Может, поэтому на контрасте запечатлелась общая атмосфера наших встреч — с элементами чуть наигранного эстетства. Её дополнял традиционно изысканный, ресторанно сервированный стол и иные свидетельства зримого благополучия хозяина квартиры…
Однажды ему зачем-то понадобился человек, нашедший себя в монастыре. Неужели ради любопытства? Саша позвонил мне в Петрозаводск, где я тогда работал, попросил устроить такую встречу. Я договорился и сообщил ему об этом. Накануне вечером он позвонил мне: «Еду на вокзал», — а утром новый звонок: «Прости, старик». И так и не приехал. Без объяснений.
…В записках XIX века упоминается особо изощрённая месть литератору — нет, не личное уничижение, не похищение чужих рукописей, а их демонстративное предание огню. Отсюда, мол, и самоутешительное: «рукописи не горят». Сегодняшняя жизнь оказалась не менее мстительной.
Жизнь вообще любит мстить. Как тут не вспомнить судьбу другого выпускника ВИИЯ — Анатолия Минина! Анатолий, ставший моим творческим собратом по Афганистану, писал много, легко, образно, неряшливо, но с замахом на эпичность. Его стихи могли бы составить не одну книгу. В 2007-м он взялся за литзаказ — детектив о противостоянии российской и украинской спецслужб, тогда это казалось фантастикой. Но всё закончилось печально — Толя умер, книгу дописал кто-то другой, поставив эпиграфом Толино стихотворение, но подписанное чужим именем…
Сколько знаю коллег-писателей, почти все они ищут не только своё слово в литературе, но также имя в читательской аудитории. На бумаге, в интернете, даже в изустных оценках-репликах, в репутации, наконец. А как иначе? Иначе — бесцельность творческого поиска подтвердит бессмысленность поиска жизненного. Уверен, писатель — не тот, кто пишет, а тот, кого читают. Такова заповедь профессии.

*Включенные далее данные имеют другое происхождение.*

(** What an upload that returns has put on the bus and done to the
    write cursor. *)
Lemma CoProWrCmdBuf_delivers polls host buff count (s s' : World D) :
  0 <= count < 2^31 ->
  0 <= FifoWriteLocation s < FT_CMD_FIFO_SIZE ->
  CoProWrCmdBuf polls host buff count s = Ok tt s' ->
  exists evs,
    wire s' = wire s ++ evs /\
    uploaded evs = peek host buff (round_up4 count) /\
    FifoWriteLocation s' = (FifoWriteLocation s + round_up4 count) mod FT_CMD_FIFO_SIZE.
Proof.
  intros Hcount Hloc Hrun.
  set (k := Z.to_nat (if count <=? 0 then 0 else (count - 1) / WorkBuffSz)).
  assert (Hk : 0 <= count - WorkBuffSz * Z.of_nat k <= WorkBuffSz /\
               ((0 < k)%nat -> 0 < count - WorkBuffSz * Z.of_nat k)).
  { unfold k, WorkBuffSz. destruct (Z.leb_spec count 0).
    - simpl. lia.
    - pose proof (Z.div_mod (count - 1) 512 ltac:(lia)).
      pose proof (Z.mod_pos_bound (count - 1) 512 ltac:(lia)).
      assert (0 <= (count - 1) / 512) by (apply Z.div_pos; lia).
      rewrite Z2Nat.id by lia. lia. }
  destruct Hk as [Hrem Hpos].
  unfold CoProWrCmdBuf in Hrun. rewrite (u32_small count) in Hrun by lia.
  rewrite (s32_small count) in Hrun by lia.
  rewrite (CoProWrCmdBuf_loop_chunks polls host k) in Hrun by (assumption || lia).
  destruct (upload_spec_on_wire _ _ _ _ _ _ Hrun) as (evs & Hwire & Hevs).
  pose proof (round_up4_bounds (count - WorkBuffSz * Z.of_nat k) ltac:(lia)) as [Hlast _].
  apply upload_on_wire_bytes in Hwire; [|exact Hloc|].
  2:{ apply Forall_app. split.
      - apply Forall_forall. intros n Hn. apply repeat_spec in Hn. subst n.
        unfold WorkBuffSz. lia.
      - constructor; [lia | constructor]. }
  rewrite sum_chunks, round_up4_add_512 in Hwire. destruct Hwire as [Hbytes Hcur].
  exists evs. split; [exact Hevs|]. split; [exact Hbytes | exact Hcur].
Qed.

(** X19.  When an upload of [count] bytes returns, the buffer writes on
    the bus carry, in order and with nothing repeated or left out, the
    [count] bytes of the buffer followed by the bytes that lie after
    it in memory up to the next multiple of 4 (three at most), and the
    write cursor has advanced by that many bytes modulo the FIFO size. *)
Theorem upload_delivers_buffer polls host buff count (s s' : World D) :
  0 <= count < 2^31 ->
  0 <= FifoWriteLocation s < FT_CMD_FIFO_SIZE ->
  CoProWrCmdBuf polls host buff count s = Ok tt s' ->
  exists evs,
    wire s' = wire s ++ evs /\
    uploaded evs = peek host buff (round_up4 count) /\
    firstn (Z.to_nat count) (uploaded evs) = peek host buff count /\
    FifoWriteLocation s' = (FifoWriteLocation s + round_up4 count) mod FT_CMD_FIFO_SIZE.
Proof.
  intros Hcount Hloc Hrun.
  destruct (CoProWrCmdBuf_delivers _ _ _ _ _ _ Hcount Hloc Hrun) as (evs & Hevs & Hbytes & Hcur).
  exists evs. split; [exact Hevs|]. split; [exact Hbytes|]. split; [|exact Hcur].
  rewrite Hbytes. pose proof (round_up4_bounds count ltac:(lia)) as [Hup _].
  replace (round_up4 count) with (count + (round_up4 count - count)) by lia.
  rewrite <- peek_app by lia.
  rewrite firstn_app.
  assert (Hlen : length (peek host buff count) = Z.to_nat count)
    by (unfold peek; rewrite length_map, length_seq; reflexivity).
  rewrite Hlen, Nat.sub_diag, firstn_O, app_nil_r.
  rewrite <- Hlen. apply firstn_all.
Qed.
(** X12.  On the session reached by any sequence of ask calls the display
    returns and shows no error: two messages for each exchange, the query
    under the user and the displayed answer, a string, under the assistant. *)
Theorem run_asks_display (calls : list ((string → pyval → result pyval) * string)) :
  ∃ prompts events,
    (run_asks calls initial_state) !! "user_prompt_history" = Some (VList prompts) ∧
    display_chat_history (run_asks calls initial_state)
      = (run_asks calls initial_state, Ok events) ∧
    length events = 2 * length prompts ∧
    ∀ event, event ∈ events → ∃ name text, event = chat_write name (VStr text).
Proof.
  destruct (run_asks_extends calls initial_state [] [] [] logs_initial_state recorded_nil)
    as (prompts & answers & history & Hlogs & Hrec).
  cbn [app] in Hlogs, Hrec. destruct Hlogs as (Hp & Ha & _).
  destruct (recorded_lengths _ _ _ Hrec) as [Hlen _].
  exists prompts, (concat (zip_with display_pair prompts answers)).
  split_and!; [done|by apply display_chat_history_lists|..].
  - rewrite display_length. lia.
  - intros event (j & Hj)%list_elem_of_lookup.
    assert (j < 2 * (length prompts `min` length answers)) as Hlt.
    { rewrite <-display_length. by eapply lookup_lt_Some. }
    assert (∃ i, i < length prompts ∧ (j = 2 * i ∨ j = 2 * i + 1)) as (i & Hi & Hij).
    { exists (j `div` 2). pose proof (Nat.div_mod_eq j 2) as Hdiv.
      pose proof (Nat.mod_upper_bound j 2). lia. }
    destruct (lookup_lt_is_Some_2 prompts i Hi) as [entry Hentry].
    destruct (recorded_lookup _ _ _ _ _ Hrec Hentry) as (q & a & c & -> & Hans & _).
    destruct (display_lookup _ _ _ _ _ Hentry Hans) as [Hquery Hanswer].
    destruct Hij as [-> | ->].
    + rewrite Hquery in Hj. injection Hj as <-. by eexists _, _.
    + rewrite Hanswer in Hj. injection Hj as <-. by eexists _, _.
Qed.

(** * Beyond the claims: one run of the page *)

Lemma main_page_unfold run_llm2 prompt st prompts answers history :
  logs st prompts answers history →
  main_page run_llm2 prompt st =
  if negb (String.eqb prompt "")
  then match ask run_llm2 prompt st with
       | (st', Ok _) => display_chat_history st'
       | (st', Raise e) => (st', Raise e)
       end
  else display_chat_history st.
Proof.
  intros Hlogs. unfold main_page.
  unfold mbind at 1, script_bind at 1.
  rewrite (session_state_init_logs _ _ _ _ Hlogs).
  unfold mbind at 1, script_bind at 1.
  destruct (negb (String.eqb prompt "")); [|done].
  by destruct (ask run_llm2 prompt st) as [st' [[]|e]].
Qed.
(** * IPMI API gateway: the service layer of [src/services/ipmi_service.py]

    A shallow embedding of [IPMIService] and [MultiServerIPMIService]
    and the properties of their dispatch and normalisation logic.

    Conventions of the embedding.
    - A Python [str] is a [string]; every character stands for the code
      point with the same number (0..255).
    - A Python object (JSON document, result mapping, keyword argument)
      is a [value]; a [dict] is an association list in insertion order
      whose keys are strings.  JSON numbers with a fraction are not
      represented.
    - A computation that may raise returns a [result]; a computation
      that also runs the external tool is in the monad [M], whose state
      is the outside world together with the list of [subprocess.run]
      invocations made so far.
    - The texts of interpreter-raised errors follow CPython 3.12. *)

From Stdlib Require Import String Ascii List ZArith Bool Arith Lia DecimalString.
Import ListNotations.
Open Scope string_scope.
Open Scope nat_scope.
Set Warnings "-register-all".

(** ** Python strings *)

Module PyStr.

(** [str.isspace] on one character (code points below 256). *)
Definition is_space (c : ascii) : bool :=
  let n := nat_of_ascii c in
  ((9 <=? n) && (n <=? 13)) || ((28 <=? n) && (n <=? 32))
  || (n =? 133) || (n =? 160).

(** [str.lower] on one character (code points below 256). *)
Definition lower_char (c : ascii) : ascii :=
  let n := nat_of_ascii c in
  if ((65 <=? n) && (n <=? 90))
     || ((192 <=? n) && (n <=? 222) && negb (n =? 215))
  then ascii_of_nat (n + 32) else c.

(** [s.lower()] *)
Fixpoint lower (s : string) : string :=
  match s with
  | EmptyString => EmptyString
  | String c s' => String (lower_char c) (lower s')
  end.

(** [s.lstrip()] *)
Fixpoint lstrip (s : string) : string :=
  match s with
  | EmptyString => EmptyString
  | String c s' => if is_space c then lstrip s' else s
  end.

(** [s.rstrip()] *)
Fixpoint rstrip (s : string) : string :=
  match s with
  | EmptyString => EmptyString
  | String c s' =>
      match rstrip s' with
      | EmptyString => if is_space c then EmptyString else String c EmptyString
      | r => String c r
      end
  end.

(** [s.strip()] *)
Definition strip (s : string) : string := rstrip (lstrip s).

(** [s.split(sep)] for a separator of one character: never empty. *)
Fixpoint split_on (sep : ascii) (s : string) : list string :=
  match s with
  | EmptyString => [EmptyString]
  | String c s' =>
      if Ascii.eqb c sep then EmptyString :: split_on sep s'
      else match split_on sep s' with
           | w :: ws => String c w :: ws
           | [] => [String c EmptyString]
           end
  end.

(** [s.split()]: the maximal runs of non-space characters. *)
Fixpoint split_ws (s : string) : list string :=
  match s with
  | EmptyString => []
  | String c s' =>
      if is_space c then split_ws s'
      else match s' with
           | EmptyString => [String c EmptyString]
           | String c' _ =>
               if is_space c' then String c EmptyString :: split_ws s'
               else match split_ws s' with
                    | w :: ws => String c w :: ws
                    | [] => [String c EmptyString]
                    end
           end
  end.
(** * Properties of the rest of the code *)

(** ** Opening a document *)

(** X1: a buffer of more than fifty mebibytes is refused before the decoder
    is asked: whatever [fitz.open] would answer, [process_pdf] raises the
    size message wrapped in [Failed to open PDF], logs it once, creates no
    widget and leaves the lists alone. *)
Theorem oversize_pdf_rejected reader pdf s :
  (50 * 1024 * 1024 < pdf_len pdf)%N →
  let msg := "Failed to open PDF: PDF file too large (max 50MB allowed, got "
             +:+ format_mb_1f (pdf_len pdf) +:+ "MB)" in
  process_pdf reader pdf s
  = (Raise msg, s ⊕ added [] [] [] [logger_error msg]).
Proof.
  intros Hlen msg. apply process_pdf_failed.
  unfold open_pdf, pdf_oversize.
  replace (MAX_PDF_SIZE_MB * (1024 * 1024))%N with (50 * 1024 * 1024)%N by done.
  by apply N.ltb_lt in Hlen as ->.
Qed.

(** The statement of [oversize_pdf_rejected] on fifty mebibytes and one
    byte. *)
Lemma oversize_pdf_rejected_witness :
  let msg := "Failed to open PDF: PDF file too large (max 50MB allowed, got "
             +:+ format_mb_1f (pdf_len Sample2.oversize_pdf) +:+ "MB)" in
  process_pdf None Sample2.oversize_pdf ε
  = (Raise msg, ε ⊕ added [] [] [] [logger_error msg]).
Proof.
  apply (oversize_pdf_rejected None Sample2.oversize_pdf ε). reflexivity.
Defined.

(** X2: a buffer within the ceiling, fifty mebibytes included, that
    [fitz.open] cannot read makes [process_pdf] raise the decoder's message
    wrapped in [Failed to open PDF]; it is logged once, no widget is
    created, nothing is closed and the lists are left alone. *)
Theorem unreadable_pdf_rejected reader pdf e s :
  (pdf_len pdf <= 50 * 1024 * 1024)%N →
  fitz_open pdf = Err e →
  process_pdf reader pdf s
  = (Raise ("Failed to open PDF: " +:+ e),
     s ⊕ added [] [] [] [logger_error ("Failed to open PDF: " +:+ e)]).
Proof.
  intros Hlen Hopen. apply process_pdf_failed.
  unfold open_pdf, pdf_oversize.
  replace (MAX_PDF_SIZE_MB * (1024 * 1024))%N with (50 * 1024 * 1024)%N by done.
  by apply N.ltb_ge in Hlen as ->.
Qed.

(** The statement of [unreadable_pdf_rejected] on the sample that does not
    open. *)
Lemma unreadable_pdf_rejected_witness :
  process_pdf None Sample.unreadable ε
  = (Raise ("Failed to open PDF: " +:+ "cannot open broken document"),
     ε ⊕ added [] [] [] [logger_error ("Failed to open PDF: "
                                       +:+ "cannot open broken document")]).
Proof.
  apply (unreadable_pdf_rejected None Sample.unreadable
           "cannot open broken document" ε).
  - cbn. lia.
  - reflexivity.
Defined.

(** X3: opening is the only step of [process_pdf] that can fail.  It raises
    if and only if the buffer is over the size ceiling or [fitz.open]
    raises; once the document is open, no failure of a page or of an image
    escapes and a string is returned. *)
Theorem only_opening_is_fatal reader pdf s :
  (raises (process_pdf reader pdf s).1 = true
   ↔ (50 * 1024 * 1024 < pdf_len pdf)%N ∨ ∃ e, fitz_open pdf = Err e)
  ∧ (raises (process_pdf reader pdf s).1 = false
     ↔ ∃ md_content, (process_pdf reader pdf s).1 = Return md_content).
Proof.
  rewrite process_pdf_result. unfold rendered, open_pdf, pdf_oversize.
  replace (MAX_PDF_SIZE_MB * (1024 * 1024))%N with (50 * 1024 * 1024)%N by done.
  destruct (50 * 1024 * 1024 <? pdf_len pdf)%N eqn:Hlen.
  - apply N.ltb_lt in Hlen. cbn. split; [tauto|].
    split; [done | by intros [? ?]].
  - apply N.ltb_ge in Hlen. destruct (fitz_open pdf) as [doc|e]; cbn.
    + split; [|split; eauto].
      split; [done|]. intros [? | [? ?]]; [lia | done].
    + split; [|split; [done | by intros [? ?]]].
      split; eauto.
Qed.

(** ** The batch, document by document *)

(** X4: a document that cannot be opened is shown to the user once and
    logged twice, and nothing else happens for it: the batch loop catches
    what [process_pdf] raised, reports [Error processing <name>: Failed to
    open PDF: <cause>] with [st.error], logs the same line, writes nothing
    to the archive and goes on. *)
Theorem failed_document_reported splitext reader i f e rest s :
  open_pdf (getvalue f) = Err e →
  let cause := "Failed to open PDF: " +:+ e in
  let line := "Error processing " +:+ name f +:+ ": " +:+ cause in
  let s' := s ⊕ added [] [] [] [logger_error cause; st_error line;
                                logger_error line] in
  process_file splitext reader (i, f) s = (Return tt, s')
  ∧ for_each (process_file splitext reader) ((i, f) :: rest) s
    = for_each (process_file splitext reader) rest s'.
Proof.
  intros Hopen cause line s'.
  assert (process_file splitext reader (i, f) s = (Return tt, s')) as Hrun.
  { unfold process_file, try_except, mbind, py_bind.
    rewrite (process_pdf_failed _ _ e _ Hopen). cbn. unfold emit. cbn.
    unfold s', line, cause. f_equal. state_eq. }
  split; [done|]. by rewrite for_each_cons, Hrun.
Qed.

(** The statement of [failed_document_reported] on the sample that does
    not open. *)
Lemma failed_document_reported_witness :
  let f := Sample.upload "broken.pdf" Sample.unreadable in
  let cause := "Failed to open PDF: " +:+ "cannot open broken document" in
  let line := "Error processing " +:+ name f +:+ ": " +:+ cause in
  let s' := ε ⊕ added [] [] [] [logger_error cause; st_error line;
                                logger_error line] in
  process_file posix_splitext None (0, f) ε = (Return tt, s')
  ∧ for_each (process_file posix_splitext None) [(0, f)] ε
    = for_each (process_file posix_splitext None) [] s'.
Proof.
  apply (failed_document_reported posix_splitext None 0
           (Sample.upload "broken.pdf" Sample.unreadable)
           "cannot open broken document" [] ε).
  reflexivity.
Defined.

(** ** What is rendered *)

Lemma ocr_block_nonempty b : is_ocr_block b = true → b ≠ "".
Proof. by intros H ->. Qed.

Lemma error_line_nonempty b : is_error_line b = true → b ≠ "".
Proof. by intros H ->. Qed.

Lemma warning_line_nonempty b : is_warning_line b = true → b ≠ "".
Proof. by intros H ->. Qed.

Lemma page_added_blocks_nonempty reader doc total_pages page_num :
  Forall (λ b, b ≠ "") (markdown (page_added reader doc total_pages page_num)).
Proof.
  rewrite markdown_page_added. repeat (apply Forall_app; split).
  - destruct (page_text doc page_num); by repeat constructor.
  - destruct (truthy (page_images doc page_num)); by repeat constructor.
  - eapply Forall_impl; [apply images_added_well_worded|].
    apply ocr_block_nonempty.
Qed.

Lemma pages_added_blocks_nonempty reader doc total_pages page_nums :
  Forall (λ b, b ≠ "") (markdown (pages_added reader doc total_pages page_nums)).
Proof.
  induction page_nums as [|n l IH]; [constructor|].
  rewrite pages_added_cons, markdown_state_app.
  apply Forall_app; split; [apply page_added_blocks_nonempty | done].
Qed.

Lemma summary_nonempty er wa :
  Forall (λ b, is_error_line b = true) er →
  Forall (λ b, is_warning_line b = true) wa →
  Forall (λ b, b ≠ "") (summary er wa).
Proof.
  intros Her Hwa. apply Forall_forall. intros x Hx.
  apply summary_lines in Hx as [-> | [-> | [-> | [Hx | Hx]]]]; [done..| |].
  - apply error_line_nonempty. by eapply Forall_forall in Her.
  - apply warning_line_nonempty. by eapply Forall_forall in Hwa.
Qed.

Lemma document_blocks_nonempty reader doc :
  Forall (λ b, b ≠ "") (document_markdown reader doc).
Proof.
  unfold document_markdown, document_added. apply Forall_app; split.
  - apply pages_added_blocks_nonempty.
  - apply summary_nonempty; apply pages_added_diagnostics.
Qed.

Lemma string_app_empty x y : x +:+ y = "" → x = "".
Proof. by destruct x. Qed.

Lemma join_empty sep l :
  Forall (λ b, b ≠ "") l → join sep l = "" → l = [].
Proof.
  destruct l as [|x [|y l]]; [done| |].
  - intros [Hx _]%Forall_cons. done.
  - intros [Hx _]%Forall_cons. cbn. by intros ?%string_app_empty.
Qed.

(** A page always leaves a block or an error. *)
Lemma page_added_leaves_a_record reader doc total_pages page_num :
  markdown (page_added reader doc total_pages page_num) ≠ []
  ∨ errors (page_added reader doc total_pages page_num) ≠ [].
Proof.
  unfold page_added. repeat case_match; cbn; auto.
Qed.

Lemma document_markdown_nil reader doc :
  document_markdown reader doc = [] ↔ pages doc = [].
Proof.
  unfold document_markdown, document_added. destruct doc as [ps].
  cbn [pages]. split.
  - destruct ps as [|p l]; [done|].
    cbn [length range seq]. rewrite pages_added_cons.
    rewrite markdown_state_app, errors_state_app.
    destruct (page_added_leaves_a_record reader {| pages := p :: l |}
                (S (length l)) 0) as [Hm | He].
    + intros [[H _]%app_eq_nil _]%app_eq_nil. done.
    + intros [_ H]%app_eq_nil. unfold summary in H.
      destruct (errors (page_added _ _ _ _)) as [|x er]; [done|].
      cbn in H. done.
  - by intros ->.
Qed.

(** X5: a document that opens renders to the empty string if and only if
    it has no page.  With at least one page, the first page leaves its
    section or an error, and neither is empty. *)
Theorem empty_render_iff_no_pages reader pdf doc s :
  open_pdf pdf = Ok doc →
  (process_pdf reader pdf s).1 = Return "" ↔ pages doc = [].
Proof.
  intros Hopen. rewrite process_pdf_result. unfold rendered. rewrite Hopen.
  rewrite <- (document_markdown_nil reader). split.
  - intros [= H]. by apply join_empty in H; [|apply document_blocks_nonempty].
  - by intros ->.
Qed.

Иначе — жил человек, да не был. А такое бывает. В одних случаях — когда автора на творческом взлёте запирают на два десятка лет в Сибирь. В других — когда он сам запирает себя в чулан самоедских поисков, из которого так и не может выбраться до самой смерти...
Впрочем, такое случается далеко не только с писателями.